_About this exercise_
Nothing but the lines below between the line holding "rewrite (bind_inl _ _ _ _ _ (BITS_view r5" and the line holding "rewrite (bind_inl _ _ _ _ _ E7).", inclusive, should appear in the answer, each set down exactly.

(Stored data)

(* ===== verification/Dynamic.v ===== *)
(** * The codes of a dynamic block in inflate()

    The states TABLE, LENLENS and CODELENS read the code lengths the reference
    decoder reads, refuse what it refuses, and build tables that serve the two
    codes of the block. *)

From Stdlib Require Import String.
From S2P Require Import Prelude Inftrees InftreesDecode Rfc1951 Symbols InflateState Inffast.
From S2P Require Import Inflate Runs BitReader Window InflateCodes FastCodes Blocks.

Module Dynamic.
Import InflateState Inflate Runs BitReader Window InflateCodes FastCodes Blocks.

(** ** TABLE *)

Definition sizes : Rfc1951.P (Z * Z * Z) :=
  hlit ← Rfc1951.get 5; hdist ← Rfc1951.get 5; hclen ← Rfc1951.get 4; mret (hlit + 257, hdist + 1, hclen + 4).

Lemma sizes_eq s : 0 ≤ Rfc1951.avail s → let V := Rfc1951.value s in
  sizes s = if Rfc1951.avail s <? 14 then Rfc1951.Short
    else Rfc1951.Ok (V mod 2 ^ 5 + 257, (V / 2 ^ 5) mod 2 ^ 5 + 1, (V / 2 ^ 10) mod 2 ^ 4 + 4)
           (Rfc1951.dropped 14 s).
Proof.
  intros Ha. unfold sizes, mbind, Rfc1951.P_bind, Rfc1951.get, mret, Rfc1951.P_ret.
  destruct (Z.ltb_spec (Rfc1951.avail s) 5), (Z.ltb_spec (Rfc1951.avail s) 14); try done; try lia;
    rewrite avail_dropped.
  - destruct (Z.ltb_spec (Rfc1951.avail s - 5) 5); [done|]. rewrite !avail_dropped.
    by destruct (Z.ltb_spec (Rfc1951.avail s - 5 - 5) 4); [|lia].
  - destruct (Z.ltb_spec (Rfc1951.avail s - 5) 5); [lia|]. rewrite !avail_dropped.
    destruct (Z.ltb_spec (Rfc1951.avail s - 5 - 5) 4); [lia|].
    rewrite !Rfc1951.dropped_dropped by lia.
    done.
Qed.

Definition sized (nl nd nc : Z) (s : inflate_state) : inflate_state :=
  s <| nlen := nl |> <| ndist := nd |> <| ncode := nc |> <| have := 0 |> <| mode := LENLENS |>.

Lemma table_step flush r : mode (st r) = TABLE → ready r →
  match sizes (view r) with
  | Rfc1951.Short => ∃ nx h b, step flush r = (fed r nx h b, inr Leave)
  | Rfc1951.Bad => False
  | Rfc1951.Ok (nl, nd, nc) s => 257 ≤ nl ∧ 1 ≤ nd ∧ 4 ≤ nc ≤ 19 ∧
      if (286 <? nl) || (30 <? nd) then ∃ r', step flush r = (r', inl ()) ∧ still r r' ∧ mode (st r') = BAD
      else ∃ nx h b, let r' := fed (r <| st := sized nl nd nc (st r) |>) nx h b in
        step flush r = (r', inl ()) ∧ ready r' ∧ view r' = s
  end.
Proof.
  intros Hm Hrdy. at_mode Hm. unfold do_TABLE. pose proof Hrdy as [Hg Hb].
  pose proof (view_avail r). destruct (good_bits _ Hg). rewrite sizes_eq by lia.
  match goal with |- context [(NEEDBITS 14;; ?k) r] =>
    destruct (NEEDBITS_cases 14 r k Hrdy) as (nx & h & b & E & Hg1 & Hv1 & Hneed); [lia|]; rewrite E end.
  destruct (Z.ltb_spec (Rfc1951.avail (view r)) 14) as [|Hok]; [by exists nx, h, b|]. specialize (Hneed Hok).
  set (r1 := fed r nx h b) in *. set (V := Rfc1951.value (view r)).
  pose proof (Z.mod_pos_bound V (2 ^ 5) ltac:(lia)). pose proof (Z.mod_pos_bound (V / 2 ^ 5) (2 ^ 5) ltac:(lia)).
  pose proof (Z.mod_pos_bound (V / 2 ^ 10) (2 ^ 4) ltac:(lia)). split; [lia|]. split; [lia|]. split; [lia|].
  rewrite (bind_inl _ _ _ _ _ (BITS_view r1 Hg1 5 ltac:(cbn; lia))). cbv beta. rewrite bind_upd, Hv1. fold V.
  match goal with |- context [(DROPBITS 5;; _) ?x] => set (r2 := x) end.
  assert (good r2) as Hg2 by (destruct Hg1; by split).
  destruct (DROPBITS_view r2 Hg2 5) as (E3 & Hg3 & Hv3); [cbn; lia|].
  rewrite (bind_inl _ _ _ _ _ E3). cbv beta. set (r3 := fed r2 _ _ _) in *.
  assert (view r3 = Rfc1951.dropped 5 (view r)) as Hv3' by (rewrite <-Hv1; exact Hv3).
  rewrite (bind_inl _ _ _ _ _ (BITS_view r3 Hg3 5 ltac:(cbn; lia))). cbv beta. rewrite bind_upd, Hv3'.
  cbn [Rfc1951.value Rfc1951.dropped]. fold V.
  match goal with |- context [(DROPBITS 5;; _) ?x] => set (r4 := x) end.
  assert (good r4) as Hg4 by (destruct Hg3; by split).
  destruct (DROPBITS_view r4 Hg4 5) as (E5 & Hg5 & Hv5); [cbn; lia|].
  rewrite (bind_inl _ _ _ _ _ E5). cbv beta. set (r5 := fed r4 _ _ _) in *.
  assert (view r5 = Rfc1951.dropped 10 (view r)) as Hv5'.
  { rewrite Hv5. change (view r4) with (view r3). rewrite Hv3'. by rewrite Rfc1951.dropped_dropped by lia. }
  rewrite (bind_inl _ _ _ _ _ (BITS_view r5 Hg5 4 ltac:(cbn; lia))). cbv beta. rewrite bind_upd, Hv5'.
  cbn [Rfc1951.value Rfc1951.dropped]. fold V.
  match goal with |- context [(DROPBITS 4;; _) ?x] => set (r6 := x) end.
  assert (good r6) as Hg6 by (destruct Hg5; by split).
  destruct (DROPBITS_view r6 Hg6 4) as (E7 & Hg7 & Hv7); [cbn; lia|].
  rewrite (bind_inl _ _ _ _ _ E7). cbv beta. set (r7 := fed r6 _ _ _) in *. rewrite bind_gets. cbv beta.
  assert (view r7 = Rfc1951.dropped 14 (view r)) as Hv7'.
  { rewrite Hv7. change (view r6) with (view r5). rewrite Hv5'. by rewrite Rfc1951.dropped_dropped by lia. }
  change (nlen (st r7)) with (V mod 2 ^ 5 + 257). change (ndist (st r7)) with ((V / 2 ^ 5) mod 2 ^ 5 + 1).
  destruct ((286 <? V mod 2 ^ 5 + 257) || (30 <? (V / 2 ^ 5) mod 2 ^ 5 + 1)).
  - destruct (bad_run "too many length or distance symbols" r7) as (r8 & E8 & Hs8 & Hm8 & _).
    exists r8. split; [exact E8|]. split; [|done]. etransitivity; [|exact Hs8]. by split.
  - eexists nx, _, _. split; [done|]. split; [split|].
    + destruct Hg7. by split.
    + cbn. lia.
    + exact Hv7'.
Qed.

(** ** LENLENS *)

(** The state with other code lengths, [k] of them read. *)
Definition with_lens (s : inflate_state) (ls : list Z) (k : Z) : inflate_state :=
  s <| lens := ls |> <| have := k |>.
Definition lensed (r : run) (ls : list Z) (k : Z) : run := r <| st := with_lens (st r) ls k |>.

Lemma lensed_same r : lensed r (lens (st r)) (have (st r)) = r.
Proof. by destruct r as [[] ]. Qed.

(** [ls] has the lengths of the first [k] symbols in the order of the format. *)
Record agree (k : Z) (ls cl : list Z) : Prop := {
  agree_size : zlen ls = 320;
  agree_cl : zlen cl = 19;
  agree_read : ∀ i, 0 ≤ i < k → ls.[order.[i]] = cl.[order.[i]];
  agree_rest : ∀ i, k ≤ i < 19 → cl.[order.[i]] = 0;
  agree_range : ∀ j, 0 ≤ j < 19 → 0 ≤ cl.[j] ≤ 7
}.

Lemma order_range i : 0 ≤ i < 19 → 0 ≤ order.[i] < 19.
Proof.
  intros Hi. assert (forall_range (λ i, (0 <=? order.[i]) && (order.[i] <? 19)) 0 19 = true) as Hc by done.
  apply (forall_range_spec _ _ _ i) in Hc; [|lia]. cbv beta in Hc. lia.
Qed.

Lemma order_inj i j : 0 ≤ i < 19 → 0 ≤ j < 19 → order.[i] = order.[j] → i = j.
Proof.
  intros Hi Hj. assert (forall_range (λ i, forall_range (λ j, (i =? j) || negb (order.[i] =? order.[j])) 0 19) 0 19 = true)
    as Hc by (vm_compute; reflexivity).
  apply (forall_range_spec _ _ _ i) in Hc; [|lia]. apply (forall_range_spec _ _ _ j) in Hc; [|lia].
  cbv beta in Hc. lia.
Qed.

Lemma order_onto j : 0 ≤ j < 19 → ∃ i, 0 ≤ i < 19 ∧ order.[i] = j.
Proof.
  intros Hj. assert (forall_range (λ j, existsb (λ i, order.[i] =? j) (seqZ 0 19)) 0 19 = true) as Hc by done.
  apply (forall_range_spec _ _ _ j) in Hc; [|lia]. apply existsb_exists in Hc as (i & Hi%list_elem_of_In%elem_of_seqZ & E).
  exists i. lia.
Qed.

Lemma agree_put k ls cl b : agree k ls cl → 0 ≤ k < 19 → 0 ≤ b < 2 ^ 3 →
  agree (k + 1) ls.[order.[k] <- b] cl.[order.[k] <- b].
Proof.
  intros [Hs Hc Hr Hz Hb] Hk Hb3. pose proof (order_range k Hk). split; try (by rewrite zlen_aset).
  - intros i Hi. destruct (decide (i = k)) as [->|Hne].
    + by rewrite !aget_aset_eq by lia.
    + assert (order.[k] ≠ order.[i]) by (intros E%order_inj; lia). pose proof (order_range i).
      rewrite !aget_aset_ne by lia. apply Hr. lia.
  - intros i Hi. assert (order.[k] ≠ order.[i]) by (intros E%order_inj; lia). pose proof (order_range i).
    rewrite aget_aset_ne by lia. apply Hz. lia.
  - intros j Hj. destruct (decide (order.[k] = j)) as [<-|Hne].
    + rewrite aget_aset_eq by lia. lia.
    + rewrite aget_aset_ne by lia. by apply Hb.
Qed.

(** Three bits are read for each symbol. *)
Lemma read_lenlens_run fuel r cl : ready r → let k := have (st r) in let nc := ncode (st r) in
  0 ≤ k → nc ≤ 19 → k ≤ nc → nc - k < Z.of_nat fuel → agree k (lens (st r)) cl →
  match Rfc1951.read_cl (take (Z.to_nat (nc - k)) (drop (Z.to_nat k) order)) cl (view r) with
  | Rfc1951.Short => ∃ ls k nx h b, read_lenlens fuel r = (fed (lensed r ls k) nx h b, inr Leave)
  | Rfc1951.Bad => False
  | Rfc1951.Ok cl' s => ∃ ls nx h b, let r' := fed (lensed r ls nc) nx h b in
      read_lenlens fuel r = (r', inl ()) ∧ ready r' ∧ view r' = s ∧ agree nc ls cl'
  end.
Proof.
  revert r cl. induction fuel as [|fuel IH]; intros r cl Hrdy k nc Hk Hnc Hkn Hf Ha; [lia|].
  cbn [read_lenlens]. rewrite bind_gets. cbv beta. fold k nc.
  destruct (Z.ltb_spec k nc) as [Hlt|Hge]; cycle 1.
  { replace (nc - k) with 0 by lia. rewrite take_0. cbn [Rfc1951.read_cl].
    exists (lens (st r)), (nxt r), (hold r), (bits r). assert (k = nc) as E by lia.
    assert (fed (lensed r (lens (st r)) nc) (nxt r) (hold r) (bits r) = r) as Er.
    { rewrite <-E. unfold k. by rewrite lensed_same, fed_same. }
    rewrite Er. split_and!; try done. by rewrite <-E. }
  assert (take (Z.to_nat (nc - k)) (drop (Z.to_nat k) order)
    = order.[k] :: take (Z.to_nat (nc - (k + 1))) (drop (Z.to_nat (k + 1)) order)) as ->.
  { replace (Z.to_nat (nc - k)) with (S (Z.to_nat (nc - (k + 1)))) by lia.
    replace (Z.to_nat (k + 1)) with (S (Z.to_nat k)) by lia.
    destruct (lookup_lt_is_Some_2 order (Z.to_nat k)) as [x Hx]; [simpl; lia|].
    rewrite (drop_S _ x) by done. simpl. f_equal. unfold aget. by rewrite (list_lookup_total_correct _ _ x). }
  cbn [Rfc1951.read_cl]. unfold mbind at 1, Rfc1951.P_bind at 1, Rfc1951.get at 1. pose proof Hrdy as [Hg Hb].
  match goal with |- context [(NEEDBITS 3;; ?k) r] =>
    destruct (NEEDBITS_cases 3 r k Hrdy) as (nx & h & b & E & Hg1 & Hv1 & Hneed); [lia|]; rewrite E end.
  destruct (Z.ltb_spec (Rfc1951.avail (view r)) 3) as [|Hok].
  { exists (lens (st r)), k, nx, h, b. unfold k. by rewrite lensed_same. }
  specialize (Hneed Hok). set (r1 := fed r nx h b) in *.
  rewrite (bind_inl _ _ _ _ _ (BITS_view r1 Hg1 3 ltac:(cbn; lia))). cbv beta. rewrite Hv1.
  set (x := Rfc1951.value (view r) mod 2 ^ 3). assert (0 ≤ x < 2 ^ 3) as Hx by (apply Z.mod_pos_bound; lia).
  unfold put_order. rewrite bind_upd.
  change (lens (st r1)) with (lens (st r)). change (have (st r1)) with k.
  set (r2 := r1 <| st := _ |>). assert (good r2) as Hg2 by (destruct Hg1; by split).
  destruct (DROPBITS_view r2 Hg2 3) as (E3 & Hg3 & Hv3); [cbn; lia|].
  rewrite (bind_inl _ _ _ _ _ E3). cbv beta. set (r3 := fed r2 _ _ _) in *.
  assert (view r3 = Rfc1951.dropped 3 (view r)) as Hv3' by (rewrite <-Hv1; exact Hv3).
  specialize (IH r3 cl.[order.[k] <- x]). cbv zeta in IH.
  change (have (st r3)) with (k + 1) in IH. change (ncode (st r3)) with nc in IH. rewrite Hv3' in IH.
  assert (ready r3) as Hrdy3 by (split; [done|cbn; lia]).
  specialize (IH Hrdy3 ltac:(lia) Hnc ltac:(lia) ltac:(lia) (agree_put _ _ _ _ Ha ltac:(lia) Hx)).
  destruct (Rfc1951.read_cl _ _ _) as [cl' s| |]; [..|done].
  - destruct IH as (ls & nx' & h' & b' & E' & ? & ? & ?). exists ls, nx', h', b'. done.
  - destruct IH as (ls & k' & nx' & h' & b' & E'). exists ls, k', nx', h', b'. done.
Qed.

(** The symbols that were not sent have length zero. *)
Lemma zero_fill s ls cl k : 0 ≤ k ≤ 19 → agree k ls cl →
  ∃ ls', while 20 (λ s, have s <? 19)
      (λ s, s <| lens := (lens s).[order.[have s] <- 0] |> <| have := have s + 1 |>) (with_lens s ls k)
    = with_lens s ls' 19 ∧ zlen ls' = 320 ∧ ∀ j, 0 ≤ j < 19 → ls'.[j] = cl.[j].
Proof.
  intros Hk Ha.
  destruct (while_rule (λ s', ∃ ls k, s' = with_lens s ls k ∧ 0 ≤ k ≤ 19 ∧ agree k ls cl)
    (λ s', Z.to_nat (19 - have s')) 20 (λ s, have s <? 19)
    (λ s, s <| lens := (lens s).[order.[have s] <- 0] |> <| have := have s + 1 |>) (with_lens s ls k))
    as [(ls' & k' & E & Hk' & Ha') Hstop].
  - intros s' (l & i & -> & Hi & Hag) Hc. change (have (with_lens s l i)) with i in *. split; [|cbn; lia].
    exists l.[order.[i] <- 0], (i + 1). split; [done|]. split; [lia|].
    pose proof (agree_put i l cl 0 Hag ltac:(lia) ltac:(lia)) as Hp.
    assert (cl.[order.[i] <- 0] = cl) as E0.
    { pose proof (order_range i ltac:(lia)). apply list_eq_aget; [by rewrite zlen_aset|].
      intros j Hj. rewrite zlen_aset in Hj. destruct (decide (order.[i] = j)) as [<-|].
      - rewrite aget_aset_eq by lia. symmetry. apply (agree_rest _ _ _ Hag). lia.
      - by rewrite aget_aset_ne by lia. }
    by rewrite E0 in Hp.
  - by exists ls, k.
  - cbn. lia.
  - rewrite E in Hstop |- *. change (have (with_lens s ls' k')) with k' in Hstop.
    assert (k' = 19) as -> by lia. exists ls'. destruct Ha' as [Hz _ Hr _ _]. split_and!; try done.
    intros j Hj. destruct (order_onto j Hj) as (i & Hi & <-). by apply Hr.
Qed.

(** ** Building a table *)

Lemma build_table_run type ls n b set_b r :
  InftreesDecode.table_args type ls n (codes (st r)) (next (st r)) b (work (st r)) →
  InftreesDecode.inflate_call type n b →
  ∃ t, Inftrees.inflate_table type ls n (codes (st r)) (next (st r)) b (work (st r)) = Some t ∧
    build_table type ls n b set_b r
    = (r <| st := set_b (Inftrees.rbits t) ((st r) <| codes := Inftrees.table t |>
             <| next := next (st r) + Inftrees.advance t |> <| work := Inftrees.rwork t |>) |>
         <| ret := Inftrees.ret t |>, inl (Inftrees.ret t)) ∧
    zlen (Inftrees.rwork t) = zlen (work (st r)) ∧
    (if Rfc1951.acceptable type ls n then
       Inftrees.ret t = 0 ∧ zlen (Inftrees.table t) = zlen (codes (st r)) ∧
       0 < Inftrees.advance t ≤ InftreesDecode.room type b ∧
       (∀ j, 0 ≤ j → j < next (st r) ∨ next (st r) + InftreesDecode.room type b ≤ j →
          (Inftrees.table t).[j] = (codes (st r)).[j])
     else c_true (Inftrees.ret t) = true).
Proof.
  intros Hargs Hcall. destruct (InftreesDecode.inflate_table_spec _ _ _ _ _ _ _ Hargs) as (t & Et & Hw & Hcase).
  exists t. split; [done|]. split; [|split; [done|]].
  { unfold build_table. rewrite bind_gets, Et. done. }
  pose proof (InftreesDecode.args_lens _ _ _ _ _ _ _ Hargs) as Hok.
  destruct Hcase as [(Hret & Href & _)|[(_ & _ & _ & Hnc)|(Hret & Href & Hz & _ & Hadv & Hfr & _)]]; [|destruct (Hnc Hcall)|].
  - rewrite (proj2 (Symbols.acceptable_spec type ls n Hok)) by done. by rewrite Hret.
  - destruct (Rfc1951.acceptable type ls n) eqn:E; [done|]. by apply Symbols.acceptable_spec in E.
Qed.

_Response_
  rewrite (bind_inl _ _ _ _ _ (BITS_view r5 Hg5 4 ltac:(cbn; lia))). cbv beta. rewrite bind_upd, Hv5'.
  cbn [Rfc1951.value Rfc1951.dropped]. fold V.
  match goal with |- context [(DROPBITS 4;; _) ?x] => set (r6 := x) end.
  assert (good r6) as Hg6 by (destruct Hg5; by split).
  destruct (DROPBITS_view r6 Hg6 4) as (E7 & Hg7 & Hv7); [cbn; lia|].
  rewrite (bind_inl _ _ _ _ _ E7). cbv beta. set (r7 := fed r6 _ _ _) in *. rewrite bind_gets. cbv beta.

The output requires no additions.